L'application, nommée Portefeuille d'identité numérique de l'UE, est déployée comme outil volontaire pour que les plateformes se conforment aux règles de restriction d'âge. Son échec est particulièrement ironique compte tenu du contexte d'autres cauchemars numériques de confidentialité actuellement médiatisés. Par exemple, Meta développe des lunettes à reconnaissance faciale que les défenseurs de la vie privée avertissent qu'elles pourraient devenir un outil pour les prédateurs sexuels. Pendant ce temps, une autre crise impliquant des nus deepfake générés par l'IA se propage dans les écoles, prouvant que le problème de vérification de la réalité en ligne est omniprésent et mal traité par des applications de solution rapide.

Cette faille de sécurité n'est pas seulement une préoccupation théorique ; c'est une porte d'entrée pratique. Si un enfant peut utiliser la photo de la pièce d'identité d'un parent lors d'un appel vidéo pour accéder à du contenu restreint par âge, la fonction principale de l'application est compromise.
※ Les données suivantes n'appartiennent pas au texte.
(* ===== verification/SetschedProofs.v ===== *)
(** Changing the scheduling policy of a task: what a caller without privileges
    may ask for, and what a successful or a refused request leaves behind. *)
From S2P Require Import Prelude Headers Proc Kernel Extern RqClock Uclamp UclampProofs Prio.
From S2P Require Import SchedOK Affinity AffinityProofs Migrate Schedule Setscheduler.

(** What core.c relies on in credentials, limits, security hooks and the
    deadline class. *)
Class SetschedExternOK {H : Headers} (X : Extern) : Prop := {
  in_interrupt_no m : in_interrupt m = Ret false m;
  security_set_frame p : preserves quiet_frame (security_task_setscheduler p);
  security_set_returns p m : kernel_ok m -> returns (security_task_setscheduler p) m;
  dl_enabled_frame : preserves quiet_frame dl_bandwidth_enabled;
  dl_enabled_returns m : returns dl_bandwidth_enabled m;
  dl_changed_frame p a : preserves quiet_frame (dl_param_changed p a);
  dl_changed_returns p a m : kernel_ok m -> is_Some (m_tasks m !! p) -> returns (dl_param_changed p a) m;
  dl_overflow_frame p k a : preserves quiet_frame (sched_dl_overflow p k a);
  dl_overflow_returns p k a m : kernel_ok m -> is_Some (m_tasks m !! p) -> returns (sched_dl_overflow p k a) m;
  setparam_dl_frame p a : preserves quiet_frame (setparam_dl p a);
  setparam_dl_returns p a m : kernel_ok m -> is_Some (m_tasks m !! p) -> returns (setparam_dl p a) m;
  top_task_live p m : kernel_ok m -> is_Some (m_tasks m !! p) ->
    wp (rt_mutex_get_top_task p) (fun q m' => q = NULL \/ is_Some (m_tasks m' !! q)) m;
  adjust_pi_ok p m t : kernel_ok m -> m_tasks m !! p = Some t ->
    wp (rt_mutex_adjust_pi p) (fun _ m' => kernel_ok m' /\ rq_attrs <$> m_rqs m = rq_attrs <$> m_rqs m' /\
      exists t', m_tasks m' !! p = Some t' /\ task_attrs t' = task_attrs t) m;
}.

#[export] Hint Extern 1 (preserves (frame task_quiet _ _) _) =>
  first [apply security_set_frame | apply dl_enabled_frame | apply dl_changed_frame
    | apply dl_overflow_frame | apply setparam_dl_frame] : preserve.

(** * The task under change *)

(** What is tracked of the task: everything but its clamp requests. *)
Definition ss_view (t : task_struct) : task_struct :=
  (task_attrs t) <| ts_uclamp_req := PerClamp (Mk_uclamp_se 0 0 false false) (Mk_uclamp_se 0 0 false false) |>.

(** Tasks other than [p] keep their attributes. *)
Definition others_kept (p : Z) (m m' : machine) : Prop :=
  delete p (task_attrs <$> m_tasks m) = delete p (task_attrs <$> m_tasks m').

#[export] Instance others_kept_equiv p : Equivalence (others_kept p).
Proof. unfold others_kept. split; repeat intro; congruence. Qed.

Lemma class_others p m m' : class_frame m m' -> others_kept p m m'.
Proof. intros (E & _). unfold others_kept. by rewrite E. Qed.

Definition inactive (m : machine) (p : Z) : Prop :=
  forall t, m_tasks m !! p = Some t -> uc_active (pc_get UCLAMP_MIN (ts_uclamp t)) = false.

Lemma inactive_off m p : inactive m p -> clamp_off m p.
Proof. by intros Hi _. Qed.

Lemma inactive_quiet m m' p : quiet_frame m m' -> inactive m p -> inactive m' p.
Proof.
  intros F Hi t' Ht'. assert (F' : quiet_frame m' m) by (by symmetry).
  destruct (frame_task _ _ _ _ _ _ _ F' Ht') as (t & Ht & E).
  rewrite (f_equal ts_uclamp E : ts_uclamp t' = ts_uclamp t). by apply Hi.
Qed.

Section SetschedProofs.
Context {H : Headers} {X : Extern} {Mg : MigrateExtern} {Sx : SetschedExtern}.
Context {HOK : HeadersOK H} {XOK : ExternOK X} {XS : ExternSafe X} {SOK : SetschedExternOK X}.

(** A task that is in no bucket may change class and requests. *)
Lemma kernel_ok_retask m p t t' :
  kernel_ok m -> m_tasks m !! p = Some t -> uc_active (pc_get UCLAMP_MIN (ts_uclamp t)) = false ->
  ts_cpu t' = ts_cpu t -> ts_task_group t' = ts_task_group t -> ts_uclamp t' = ts_uclamp t ->
  (forall id, wf_se (pc_get id (ts_uclamp_req t'))) ->
  kernel_ok (m <| m_tasks := <[p := t']> (m_tasks m) |>).
Proof.
  intros [Hn Hr Htk Hth [Hrq Hpair] Hc Ha] Ht Hoff Ec Eg Eu Hreq.
  assert (Hon : forall c x, task_on m c x -> task_on (m <| m_tasks := <[p := t']> (m_tasks m) |>) c x).
  { intros c x (tx & Htx & Hx). unfold task_on. cbn. rewrite lookup_insert. case_decide as E; [|by exists tx].
    subst x. exists t'. split; [done|]. rewrite Ht in Htx. injection Htx as <-. congruence. }
  split; cbn.
  - rewrite lookup_insert_ne; [done|]. intros ->. congruence.
  - intros c q Hq. destruct (Hr c q Hq) as (? & ? & ?). auto.
  - intros p' t0. rewrite lookup_insert. case_decide as E; [|by apply Htk].
    intros [= <-]. rewrite Ec, Eg. by apply (Htk p t).
  - done.
  - split.
    + intros c q Hq. eapply rq_clamps_ok_perm; [|exact (Hrq c q Hq)]. intros id. symmetry. cbn.
      apply active_same with t; [done|]. unfold contrib. by rewrite Ec, Eu.
    + intros p' t0. cbn. rewrite lookup_insert. case_decide as E; [|by apply Hpair].
      intros [= <-]. unfold paired. rewrite Eu. by apply (Hpair p t).
  - destruct Hc as (H1 & H2 & H3). split; [|by split]. intros p' t0 id. cbn. rewrite lookup_insert.
    case_decide as E; [|by apply H1]. intros [= <-]. apply Hreq.
  - intros p' t0. rewrite lookup_insert. case_decide as E; [|by apply Ha].
    intros [= <-]. rewrite Eu. cbn in *. congruence.
Qed.

Record ss_at (m : machine) (r p : Z) (u : task_struct) (m' : machine) : Prop := Mk_ss_at {
  at_ok : kernel_ok m';
  at_on : task_on m' r p;
  at_off : inactive m' p;
  at_others : others_kept p m m';
  at_now : exists t', m_tasks m' !! p = Some t' /\ ss_view t' = ss_view u;
  at_rt_default : 0 <= m_uclamp_util_min_rt_default m' <= SCHED_CAPACITY_SCALE;
}.

Lemma at_quiet m r p u m1 m2 : quiet_frame m1 m2 -> ss_at m r p u m1 -> ss_at m r p u m2.
Proof.
  intros F [Hok Hon Hoff Ho (t1 & Ht1 & E1) Hd].
  destruct (frame_task _ _ _ _ _ _ _ F Ht1) as (t2 & Ht2 & E2). split.
  - by eapply kernel_ok_quiet.
  - by eapply task_on_quiet.
  - by eapply inactive_quiet.
  - etransitivity; [exact Ho|]. by apply class_others, quiet_class_frame.
  - exists t2. split; [done|]. rewrite <- E1. exact (eq_sym (f_equal ss_view E2)).
  - assert (Eg : globals m1 = globals m2) by apply F. unfold globals in Eg.
    by assert (m_uclamp_util_min_rt_default m2 = m_uclamp_util_min_rt_default m1) as -> by congruence.
Qed.

Lemma at_view m r p u u' m1 : ss_view u = ss_view u' -> ss_at m r p u m1 -> ss_at m r p u' m1.
Proof. intros E [? ? ? ? (t & ? & ?) ?]. split; try done. exists t. split; [done | congruence]. Qed.

Lemma wp_at_quiet {A} (c : K A) m r p u m1 (Q : A -> machine -> Prop) :
  ss_at m r p u m1 -> returns c m1 -> preserves quiet_frame c ->
  (forall a m2, ss_at m r p u m2 -> Q a m2) -> wp c Q m1.
Proof.
  intros Ha Hr Hp HQ. eapply wp_call; [exact Hr | exact Hp |]. intros a m2 _ F. apply HQ. by eapply at_quiet.
Qed.

(** An update of the task. *)
Definition keeps_place (g : task_struct -> task_struct) : Prop := forall t,
  ts_cpu (g t) = ts_cpu t /\ ts_task_group (g t) = ts_task_group t /\ ts_uclamp (g t) = ts_uclamp t /\
  ((forall id, wf_se (pc_get id (ts_uclamp_req t))) -> forall id, wf_se (pc_get id (ts_uclamp_req (g t)))).

Lemma wp_at_upd p g m r u m1 (Q : unit -> machine -> Prop) :
  ss_at m r p u m1 -> keeps_place g ->
  (forall t t', ss_view t = ss_view t' -> ss_view (g t) = ss_view (g t')) ->
  (forall m2, ss_at m r p (g u) m2 -> Q tt m2) -> wp (upd_obj (R := task_struct) p g) Q m1.
Proof.
  intros [Hok Hon Hoff Ho (t1 & Ht1 & E1) Hd] Hg Hv HQ. apply wp_upd_obj. exists t1. split; [done|].
  destruct (Hg t1) as (Ec & Eg & Eu & Hw). apply HQ. split.
  - eapply kernel_ok_retask; [done | exact Ht1 | by apply Hoff | done | done | done |].
    apply Hw. intros id. by apply (proj1 (ok_clamps m1 Hok) p t1 id).
  - destruct Hon as (t' & Ht' & Hc'). rewrite Ht1 in Ht'. injection Ht' as <-.
    exists (g t1). split; [apply lookup_insert_eq | congruence].
  - intros t'. cbn. rewrite lookup_insert_eq. intros [= <-]. rewrite Eu. by apply Hoff.
  - etransitivity; [exact Ho|]. unfold others_kept. cbn. by rewrite fmap_insert, delete_insert_eq.
  - exists (g t1). split; [apply lookup_insert_eq | by apply Hv].
  - done.
Qed.

Lemma at_task m r p u m1 : ss_at m r p u m1 -> exists t, m_tasks m1 !! p = Some t /\ ss_view t = ss_view u.
Proof. by intros []. Qed.

(** ** Off the run queue *)

(** With clamping unused the accounting does nothing. *)
Lemma wp_dequeue_unused r p f m (Q : unit -> machine -> Prop) :
  kernel_ok m -> task_on m r p -> m_uclamp_used m = false ->
  (forall m', kernel_ok m' -> quiet_frame m m' -> Q tt m') -> wp (dequeue_task r p f) Q m.
Proof.
  intros Hok Hon Hu HQ. unfold dequeue_task.
  apply wp_queue_head; [done | by apply (task_on_live m r p) |]. intros m1 Hok1 F1.
  assert (Hu1 : m_uclamp_used m1 = false).
  { assert (Eg : globals m = globals m1) by apply F1. unfold globals in Eg. congruence. }
  pose proof (task_on_quiet _ _ _ _ F1 Hon) as Hon1. destruct (Hon1) as (t & Ht & _).
  apply wp_bind. unfold uclamp_rq_dec. apply wp_bind, wp_gets. rewrite Hu1. cbn [negb].
  apply wp_ret, wp_bind, wp_rd. exists t. split; [done|].
  apply wp_quiet; [done | by apply dequeue_returns, task_on_live | auto with preserve |].
  intros [] m2 Hok2 F2. apply HQ; [done | by transitivity m1].
Qed.

(** The clamps of [p] are accounted only while it is queued and clamping is in
    use. *)
Definition accounted_queued (m : machine) (p : Z) : Prop := forall t, m_tasks m !! p = Some t ->
  uc_active (pc_get UCLAMP_MIN (ts_uclamp t)) = true -> task_on_rq_queued t = true /\ m_uclamp_used m = true.

Lemma wp_off_queue (running : bool) f r p m t {A} (k : K A) Q :
  kernel_ok m -> m_tasks m !! p = Some t -> ts_cpu t = r -> accounted_queued m p ->
  (forall m1, kernel_ok m1 -> queue_frame m m1 -> task_on m1 r p -> inactive m1 p -> wp k Q m1) ->
  wp (when (task_on_rq_queued t) (dequeue_task r p f) ;; when running (put_prev_task r p) ;; k) Q m.
Proof.
  intros Hok Ht Hc Hacc Hk. assert (Hon : task_on m r p) by (by exists t).
  assert (Hput : forall m1, kernel_ok m1 -> queue_frame m m1 -> inactive m1 p ->
    wp (when running (put_prev_task r p) ;; k) Q m1).
  { intros m1 Hok1 F1 Hi. pose proof (task_on_queue _ _ _ _ F1 Hon) as Hon1. apply wp_bind, wp_when.
    destruct running; [|by apply Hk]. apply wp_put_prev_task; [done | by apply task_on_live |].
    intros m2 Hok2 F2. apply Hk; [done | etransitivity; [exact F1 | by apply quiet_queue_frame]
      | by eapply task_on_quiet | by eapply inactive_quiet]. }
  apply wp_bind, wp_when. destruct (task_on_rq_queued t) eqn:Eq.
  2: { apply Hput; [done | done |]. intros t' Ht'. rewrite Ht in Ht'. injection Ht' as <-.
       apply not_true_is_false. intros Hact. destruct (Hacc t Ht Hact). congruence. }
  destruct (m_uclamp_used m) eqn:Eu.
  - apply wp_dequeue_task; [done | done |]. intros m1 Hok1 F1 Hoff. apply Hput; [done | done |].
    intros t' Ht'. apply Hoff; [|done]. assert (Eg : globals m = globals m1) by apply F1. unfold globals in Eg. congruence.
  - apply wp_dequeue_unused; [done | done | done |]. intros m1 Hok1 F1.
    apply Hput; [done | by apply quiet_queue_frame |]. eapply inactive_quiet; [exact F1|].
    intros t' Ht'. rewrite Ht in Ht'. injection Ht' as <-.
    apply not_true_is_false. intros Hact. destruct (Hacc t Ht Hact). congruence.
Qed.
(* ===== verification/SetschedSample.v ===== *)
(** Scheduling requests on the sample machine: witnesses for the theorems on
    __sched_setscheduler(). *)
From S2P Require Import Prelude Headers Proc Kernel Extern RqClock Uclamp UclampProofs Prio.
From S2P Require Import SchedOK Affinity AffinityProofs Migrate Schedule Setscheduler.
From S2P Require Import SetschedProofs Sample.

#[local] Existing Instance linux_headers.
#[local] Existing Instance Demo.extern.

#[local] Instance demo_setsched_ok : SetschedExternOK Demo.extern.
Proof.
  split; intros; cbn; try (by apply wp_ret); try (by apply preserves_ret; typeclasses eauto); try done.
  - destruct H0 as [t Ht]. unfold Demo.top_task. apply wp_bind, wp_rd. exists t. split; [done|].
    apply wp_bind, wp_get_state, wp_ret. case_match eqn:E; [right; by eexists | by left].
  - apply wp_ret. split; [done|]. split; [done|]. by exists t.
Qed.

(** Task 11 of user 1000 asks for task 12 of the same user. *)
Definition normal_attr (nice : Z) : sched_attr := attr0 <| sa_nice := nice |>.

Lemma ready12 attr :
  -20 <= sa_nice attr <= 19 -> clamp_range attr -> ss_ready 12 machine0 (user_task 12) attr.
Proof.
  intros Hn Hc. split; [apply kernel_ok0 | reflexivity | | split; [cbn; lia | done] | done | split; vm_compute; discriminate].
  intros t Ht Hact. vm_compute in Ht. injection Ht as <-. by vm_compute in Hact.
Qed.

Lemma no_clamps_asked nice : clamp_range (normal_attr nice).
Proof. by split; intros. Qed.

(** Without privileges the nice value may be raised. *)
Lemma setscheduler_unprivileged_witness :
  exists tc, m_tasks machine0 !! m_current machine0 = Some tc /\
  wp (__sched_setscheduler 12 (normal_attr 5) true true) (fun r m' =>
    match r with
    | Ok _ => granted 0 0 tc (user_task 12) (normal_attr 5)
                (wanted_policy (user_task 12) (normal_attr 5)) (wanted_reset (user_task 12) (normal_attr 5))
    | Err _ => asked machine0 m'
    end) machine0.
Proof.
  eexists. split; [reflexivity|].
  apply (setscheduler_unprivileged 12 false 0 0); try done.
  apply ready12; [cbn; lia | apply no_clamps_asked].
Defined.

Lemma setscheduler_spec_witness :
  wp (__sched_setscheduler 12 (normal_attr 5) false false) (fun r m' => kernel_ok m' /\
    match r with
    | Ok _ => (false = false -> others_kept 12 machine0 m') /\
        exists t', m_tasks m' !! 12 = Some t' /\ ss_effect false (user_task 12) (normal_attr 5) t'
    | Err _ => asked machine0 m'
    end) machine0.
Proof.
  pose (tc := (user_task 11) <| ts_on_cpu := 1 |>).
  eapply (setscheduler_spec 12 false 0 0) with (tc := tc); try done.
  apply ready12; [cbn; lia | apply no_clamps_asked].
Defined.

(** The requests, run: lowering the nice value is refused, raising it works. *)
Example unprivileged_runs :
  match __sched_setscheduler 12 (normal_attr (-5)) true true machine0 with
  | Ret r m' => r = Err EPERM /\ m_tasks m' = m_tasks machine0
  | Stuck _ => False
  end /\
  match __sched_setscheduler 12 (normal_attr 5) true true machine0 with
  | Ret r m' => r = Ok tt /\ ts_static_prio <$> m_tasks m' !! 12 = Some 125 /\ ts_prio <$> m_tasks m' !! 12 = Some 125
  | Stuck _ => False
  end.
Proof. vm_compute. done. Qed.

(** A request for SCHED_IDLE takes the effective priority from its nice value
    but leaves the static priority alone: the two disagree without any boost. *)
Example idle_prio_disagrees :
  match __sched_setscheduler 12 ((normal_attr (-20)) <| sa_policy := SCHED_IDLE |>) true true machine0 with
  | Ret r m' => r = Ok tt /\ ts_prio <$> m_tasks m' !! 12 = Some 100 /\ ts_normal_prio <$> m_tasks m' !! 12 = Some 120
  | Stuck _ => False
  end.
Proof. vm_compute. done. Qed.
Cela survient alors que des entreprises de la Silicon Valley dépenseraient des millions pour faire pression contre l'une de leurs propres réglementations proposées, mettant en lumière le paysage chaotique et souvent contradictoire de la gouvernance numérique. Il semble que l'effort pour construire des murs n'ait d'égal que la facilité à trouver des échelles.

Finalement, l'histoire de ce piratage de deux minutes est une parabole technologique classique : une réglementation bien intentionnée rencontre une solution construite à la hâte, aboutissant à un système qui concerne moins la sécurité que la case à cocher de conformité. Alors que l'UE avance avec ses plans d'identité numérique, cet épisode sert de rappel ironique que dans la course pour régir la technologie, les exploits les plus simples sont souvent les plus efficaces. Les frères serpents se faisant mordre par leurs propres animaux de compagnie mortels, comme le note un autre titre, commence à sembler une métaphore appropriée pour toute l'industrie.